Only bits remained. Three stars, a bit of blue and two stripes, one red, one white. They left it to fly in mockery of the country they had defeated. Theirs was a country that valued pride above all. To lose face was worse than death. To them, the abused flag represented the decadence, weakness of the defeated. To fly such a rag was meant as a slap in the face. From the other side of the black, wrought iron fence, MSG Ray Coulter saw it as a sign of hope.

As he descended the steps to what had been an underground parking garage, thirty two men came to attention. “At ease. I’m not a fucking officer.”

“No, but you’ll do in a pinch,” someone joked. A ripple of laughter washed over the men.

“Knock it off.” He removed a set of greasy Carhartts, revealing a chameleon skin uniform beneath. He settled a tan Ranger’s beret on his head and paused the uniform’s camouflage. “They’re getting lax, now is the time. We go tonight.”

The men jockeyed for position around a battered banquet table as he pulled an Army issued computer from his pocket and smoothed it out on the pitted surface. It sprang to life showing an aerial view of the Asiatic Command compound. Red x’s marked their intended firing positions. “I want the MK19s placed here and here. Johnson, did you get that 203 fixed?”

“Yeah Sarge. Good as new.”

“Good. That gives us six. Twenty rounds each. With an automatic grenade launcher front and back; three hundred rounds each and three men with 203s on each flank, here, here and here,” he said, tapping the computer with a grimy finger. “We’ll have the place levelled before they know what hit them. The rest will provide covering fire for a hasty withdrawal. Don’t fire unless you have to. Conserve rifle ammo. When the shit hits the fan, the slopes will be on us like white on rice and we don’t have ammo to spare. Make those shots count. Questions?”

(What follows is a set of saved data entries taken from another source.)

(** * typegraphql-prisma: schema transformation and block orchestration

    A shallow embedding of the parts of the generator that decide how the
    raw Prisma DMMF document is turned into the enriched document
    ([src/generator/dmmf/transform.ts], [dmmf-document.ts]), how the
    relation resolvers pick their [where] filter
    ([src/generator/resolvers/relations.ts]), how the block generators are
    sequenced ([block-generation/block-generator-factory.ts]) and how the
    driver treats a failing formatter ([generate-code.ts]).

    JavaScript strings are modelled by [string]; a character is one code
    unit below 256, which covers the identifiers Prisma emits.  Exceptions
    are modelled by the [result] type, JavaScript [Map]s by [gmap]. *)

From Stdlib Require Import String Ascii List ZArith Bool Lia.
From stdpp Require Import base option list gmap strings.

Import ListNotations.
Local Open Scope string_scope.
Local Open Scope list_scope.

(** ** Exceptions *)

Inductive result (A : Type) : Type :=
| Ok (a : A)
| Throw (msg : string).
Arguments Ok {A} a.
Arguments Throw {A} msg.

Definition rbind {A B} (r : result A) (k : A -> result B) : result B :=
  match r with
  | Ok a => k a
  | Throw m => Throw m
  end.

Definition isOk {A} (r : result A) : bool :=
  match r with Ok _ => true | Throw _ => false end.

(** [Array.prototype.map] with a callback that may throw: the first
    exception aborts the traversal. *)
Fixpoint mapM {A B} (f : A -> result B) (l : list A) : result (list B) :=
  match l with
  | [] => Ok []
  | x :: l' =>
      rbind (f x) (fun y => rbind (mapM f l') (fun ys => Ok (y :: ys)))
  end.

(** ** The JavaScript string methods used by the generator *)

Module JS.

(** [s.startsWith(p)] *)
Definition startsWith (p s : string) : bool := String.prefix p s.

(** Drop the first [n] code units: [s.slice(n)] for [0 <= n]. *)
Fixpoint drop (n : nat) (s : string) : string :=
  match n, s with
  | O, _ => s
  | S n', String _ s' => drop n' s'
  | S _, EmptyString => EmptyString
  end.

(** [s.slice(start, end)]: negative indices count from the end, both are
    clamped to the string, an empty range gives the empty string. *)
Definition sliceIndex (len i : Z) : Z :=
  if (i <? 0)%Z then Z.max (len + i) 0 else Z.min i len.

Definition slice (s : string) (first last : Z) : string :=
  let len := Z.of_nat (String.length s) in
  let from := sliceIndex len first in
  let to := sliceIndex len last in
  String.substring (Z.to_nat from) (Z.to_nat (Z.max (to - from) 0)) s.

(** [s.slice(start)] *)
Definition sliceFrom (s : string) (first : Z) : string :=
  slice s first (Z.of_nat (String.length s)).

(** [s.endsWith(suffix)] *)
Definition endsWith (suffix s : string) : bool :=
  (String.length suffix <=? String.length s)%nat &&
  String.eqb (drop (String.length s - String.length suffix) s) suffix.

(** [s.includes(sub)] *)
Fixpoint includes (sub s : string) : bool :=
  String.prefix sub s ||
  match s with
  | EmptyString => false
  | String _ s' => includes sub s'
  end.

(** [s.replace(pat, by)] with a string pattern: only the first
    occurrence is replaced. *)
Fixpoint replace (pat by_ s : string) : string :=
  if String.prefix pat s then by_ +:+ drop (String.length pat) s
  else match s with
       | EmptyString => EmptyString
       | String c s' => String c (replace pat by_ s')
       end.

(** [c.toLowerCase()] on the Latin letters. *)
Definition lowerChar (c : ascii) : ascii :=
  let n := nat_of_ascii c in
  if ((65 <=? n) && (n <=? 90))%nat then ascii_of_nat (n + 32) else c.

Fixpoint toLocaleLowerCase (s : string) : string :=
  match s with
  | EmptyString => EmptyString
  | String c s' => String (lowerChar c) (toLocaleLowerCase s')
  end.

(** [xs.join(sep)] *)
Fixpoint join (sep : string) (xs : list string) : string :=
  match xs with
  | [] => EmptyString
  | [x] => x
  | x :: xs' => x +:+ sep +:+ join sep xs'
  end.

(** A template literal prints an [undefined] value as the text
    [undefined]. *)
Definition template (v : option string) : string :=
  match v with
  | Some s => s
  | None => "undefined"
  end.

(** *** The two regular expressions of the simple-inputs denylist

    A small backtracking matcher in continuation style, enough for
    [/.+Create.+Input/] and [/.+Update.+Input/].  The dot of a
    JavaScript regular expression does not match a line terminator. *)

Definition isLineTerminator (c : ascii) : bool :=
  (nat_of_ascii c =? 10)%nat || (nat_of_ascii c =? 13)%nat.

(** [.+] followed by the continuation [k] *)
Fixpoint dotPlus (k : string -> bool) (s : string) : bool :=
  match s with
  | EmptyString => false
  | String c s' => negb (isLineTerminator c) && (k s' || dotPlus k s')
  end.

(** a literal followed by the continuation [k] *)
Definition lit (l : string) (k : string -> bool) (s : string) : bool :=
  String.prefix l s && k (drop (String.length l) s).

(** [re.test(s)] for a pattern without anchors: the match may start at
    any position and end anywhere. *)
Fixpoint test (m : (string -> bool) -> string -> bool) (s : string) : bool :=
  m (fun _ => true) s ||
  match s with
  | EmptyString => false
  | String _ s' => test m s'
  end.

(** [/.+Create.+Input/] *)
Definition reCreateInput (k : string -> bool) : string -> bool :=
  dotPlus (lit "Create" (dotPlus (lit "Input" k))).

Most shook their heads or grunted in the negative. A tentative voice spoke up. “Hey Sarge, I know the place is filled with chinks, but it still doesn’t seem right to dest… OOOF.” He was silenced by a jab to the gut amidst muttered requests to “Shut the fuck up.”

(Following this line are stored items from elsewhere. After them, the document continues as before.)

(** The vectors of the outcomes of one length are orthonormal: the inner
    product [b^dagger b'] of the vectors of two outcomes is 1 when the
    outcomes are equal and 0 when they differ. *)
Theorem bitToVector_orthonormal (s s' : str) :
  is_bitstring s -> is_bitstring s' -> s <> [] -> length s = length s' ->
  exists b b',
    bitToVector s = inr b /\ bitToVector s' = inr b' /\
    (s = s' -> dot (adjoint b) b' = [[C1]]) /\
    (s <> s' -> dot (adjoint b) b' = [[C0]]).
Proof.
  intros Hs Hs' Hne Hlen.
  assert (Hne' : s' <> []) by (destruct s, s'; simpl in Hlen; congruence).
  exists (one_hot (2 ^ length s) (binary_value s)),
         (one_hot (2 ^ length s) (binary_value s')).
  split; [apply (bitToVector_one_hot Hs Hne)|].
  split; [rewrite Hlen; apply (bitToVector_one_hot Hs' Hne')|].
  pose proof (binary_value_bound s) as B.
  pose proof (binary_value_bound s') as B'. rewrite <- Hlen in B'.
  rewrite (one_hot_inner (pow2_pos (length s)) B B').
  split.
  - intros <-. rewrite Nat.eqb_refl. reflexivity.
  - intros Hdiff. destruct (Nat.eqb_spec (binary_value s) (binary_value s'))
      as [E|_]; [|reflexivity].
    exfalso. apply Hdiff. apply binary_value_inj; assumption.
Qed.

Lemma bitToVector_orthonormal_witness :
  let s := ["0"%char; "1"%char] in
  let s' := ["1"%char; "0"%char] in
  (is_bitstring s /\ is_bitstring s' /\ s <> [] /\ length s = length s') /\
  exists b b',
    bitToVector s = inr b /\ bitToVector s' = inr b' /\
    dot (adjoint b) b' = [[C0]].
Proof.
  intros s s'.
  assert (H1 : is_bitstring s) by (repeat constructor).
  assert (H2 : is_bitstring s') by (repeat constructor).
  assert (H3 : s <> []) by discriminate.
  assert (H4 : length s = length s') by reflexivity.
  split; [auto|].
  destruct (bitToVector_orthonormal H1 H2 H3 H4) as [b [b' [E [E' [_ Hd]]]]].
  exists b, b'. split; [exact E|]. split; [exact E'|].
  apply Hd. discriminate.
Defined.

(** On a string of binary digits [bitToVector] raises only for the empty
    string, with ValueError; otherwise it returns a column of [2^n] entries,
    [n] the length of the string, whose entries sum to 1. *)
Theorem bitToVector_column (s : str) :
  is_bitstring s ->
  (s = [] /\ bitToVector s = inl ValueError) \/
  (exists b, bitToVector s = inr b /\ shape (2 ^ length s) 1 b /\
             Csum (fun i => entry b i 0) (2 ^ length s) = C1).
Proof.
  intros Hs. destruct s as [|c s]; [left; split; reflexivity|]. right.
  assert (Hne : c :: s <> []) by discriminate.
  exists (one_hot (2 ^ length (c :: s)) (binary_value (c :: s))).
  split; [apply (bitToVector_one_hot Hs Hne)|].
  split; [apply one_hot_shape|].
  rewrite (Csum_ext _ (fun i =>
    (C1 * (if i =? binary_value (c :: s) then C1 else C0))%C)).
  - apply (Csum_indicator (fun _ => C1)). apply binary_value_bound.
  - intros i Hi. rewrite entry_one_hot by exact Hi. ring.
Qed.

Lemma bitToVector_column_witness :
  let s := ["1"%char; "1"%char; "0"%char] in
  is_bitstring s /\
  exists b, bitToVector s = inr b /\ shape 8 1 b.
Proof.
  intros s. assert (H : is_bitstring s) by (repeat constructor).
  split; [exact H|].
  destruct (bitToVector_column H) as [[E _]|[b [E [Hb _]]]];
    [discriminate E|].
  exists b. split; [exact E|exact Hb].
Defined.

(** ** chunks *)

Lemma slice_shift (A : Type) (lst : list A) (m i n : nat) :
  slice lst (m + i) (m + i + n) = slice (skipn m lst) i (i + n).
Proof.
  unfold slice. rewrite skipn_skipn.
  replace (m + i + n - (m + i)) with n by lia.
  replace (i + n - i) with n by lia.
  rewrite (Nat.add_comm i m). reflexivity.
Qed.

“Any other questions?” Master Sergeant Coulter asked through gritted teeth.

“Uh… no Sarge. Sorry Sarge,” the duly chastened soldier gasped.

“Right. Let’s move out.”

MSG Coulter, crouched behind the MK19 crew on the compounds south side. He clicked his teeth, opening the company freq and subvoked, “This is Blue One. Cardinal positions report by the numbers, over.”

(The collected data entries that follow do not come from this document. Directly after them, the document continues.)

(** * CodeLyzer security analyzer: a shallow embedding and its properties

    The development follows [src/codelyzer/analyzers/security.py].  The
    analyzer scans raw file content with a fixed set of regular expressions,
    records one vulnerability per match, lowers a per-file score and, at
    project level, counts vulnerabilities by type.

    Conventions of the embedding:
    - file content is a [list ascii]; a character stands for the code point
      of the same number, so the embedding covers content whose code points
      are below 256;
    - Python integers (offsets, lines, columns) are [Z];
    - [security_score] is a Python float.  Every value the analyzer computes
      from 100.0 is an integer between -25 and 100, which binary64
      represents exactly and on which subtraction and [max] are exact, so
      the score is carried as a [Z];
    - the mutable [FileMetrics] object is threaded explicitly: every method
      that mutates it takes the record and returns the updated one;
    - calls to the logger and to [debug_log] only emit text and are left
      out. *)

From Stdlib Require Import ZArith Ascii String List Lia Permutation Sorted.
From stdpp Require Import gmap strings list fin_maps pretty.

Local Open Scope Z_scope.

(** ** Characters *)

Module Chars.

Definition code (c : ascii) : N := N_of_ascii c.

Definition between (lo hi : N) (c : ascii) : bool :=
  ((lo <=? code c) && (code c <=? hi))%N.

Definition is_upper (c : ascii) : bool := between 65 90 c.
Definition is_lower (c : ascii) : bool := between 97 122 c.
Definition is_digit (c : ascii) : bool := between 48 57 c.

(** [str.lower] on one character, for the letters the patterns contain.  No
    code point between 128 and 255 folds to an ASCII letter. *)
Definition to_lower (c : ascii) : ascii :=
  if is_upper c then ascii_of_N (code c + 32) else c.

Definition to_upper (c : ascii) : ascii :=
  if is_lower c then ascii_of_N (code c - 32) else c.

(** [\s] of a [str] pattern: the characters for which [str.isspace] holds. *)
Definition is_space (c : ascii) : bool :=
  between 9 13 c || between 28 32 c || (code c =? 133)%N || (code c =? 160)%N.

(** [\w] of a [str] pattern: alphanumeric characters and the underscore. *)
Definition is_word (c : ascii) : bool :=
  is_digit c || is_upper c || is_lower c || (code c =? 95)%N
  || (code c =? 170)%N || (code c =? 178)%N || (code c =? 179)%N
  || (code c =? 181)%N || (code c =? 185)%N || (code c =? 186)%N
  || between 188 190 c || between 192 214 c || between 216 246 c
  || between 248 255 c.

Definition eqb (a b : ascii) : bool := Ascii.eqb a b.

Definition newline : ascii := "010"%char.

End Chars.

(** ** The fragment of Python's [re] the rule patterns are written in *)

Module Re.

(** A character class: a bracket expression or an escape such as [\s]. *)
Inductive charclass : Type :=
| OneOf (cs : list ascii)      (* [abc] *)
| NoneOf (cs : list ascii)     (* [^abc] *)
| Space                        (* \s *)
| Word.                        (* \w *)

Inductive regex : Type :=
| Eps
| Lit (c : ascii)              (* a literal character *)
| Cls (cl : charclass)         (* one character of a class *)
| Star (cl : charclass)        (* cl*, greedy *)
| Plus (cl : charclass)        (* cl+, greedy *)
| Opt (cl : charclass)         (* cl?, greedy *)
| Seq (r1 r2 : regex)
| NegLook (r : regex).         (* (?!r) *)

(** The literal text [s] as a pattern. *)
Fixpoint lit (s : list ascii) : regex :=
  match s with
  | [] => Eps
  | c :: s' => Seq (Lit c) (lit s')
  end.

Fixpoint seq (rs : list regex) : regex :=
  match rs with
  | [] => Eps
  | r :: rs' => Seq r (seq rs')
  end.

Definition mem (c : ascii) (cs : list ascii) : bool :=
  existsb (Chars.eqb c) cs.

(** With [re.IGNORECASE] ([ic = true]) a character matches when it or its
    other case does. *)
Definition lit_matches (ic : bool) (c x : ascii) : bool :=
  if ic then Chars.eqb (Chars.to_lower c) (Chars.to_lower x)
  else Chars.eqb c x.

Definition in_set (ic : bool) (cs : list ascii) (x : ascii) : bool :=
  if ic then mem x cs || mem (Chars.to_lower x) cs || mem (Chars.to_upper x) cs
  else mem x cs.

Definition in_class (ic : bool) (cl : charclass) (x : ascii) : bool :=
  match cl with
  | OneOf cs => in_set ic cs x
  | NoneOf cs => negb (in_set ic cs x)
  | Space => Chars.is_space x
  | Word => Chars.is_word x
  end.

(** The matcher is the backtracking search of [re] in continuation-passing
    style: [k] is what remains of the pattern, the result is the input left
    after the first successful alternative.  Greedy repetition tries the
    longest run first and gives characters back one at a time. *)
Fixpoint star_greedy (p : ascii -> bool)
    (k : list ascii -> option (list ascii)) (s : list ascii)
    : option (list ascii) :=
  match s with
  | x :: s' =>
      if p x then
        match star_greedy p k s' with
        | Some rest => Some rest
        | None => k s
        end
      else k s
  | [] => k []
  end.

“Blue Two east. Patrol. Two men and a dog. Machine gun nest thirty metres forward and left my position. Over.”

“Blue Three north. Machine gun nest thirty metres my twelve. One Tank. It’s hover skirts are deflated and is grounded. It appears to be idling. Minimal threat. Over”

“Blue Four west. One nest. Two man one dog patrol passing my right. Coming your way. Over.”

“All right. Grenadiers. Take those nests out first. We don’t need to be lit from the rear during withdrawal. One round each. White One north. Frag tank first, nest second. On my command.” Coulter choked up uttering one single word. “FIRE.”

A Ranger, a decorated combat soldier of the Army of the former United States, a man used to divesting others of their birthdays, Master Sergeant Raymond R. Coulter, wept openly as the delicately rounded portico of the White House crumbled under a barrage of high explosive grenades.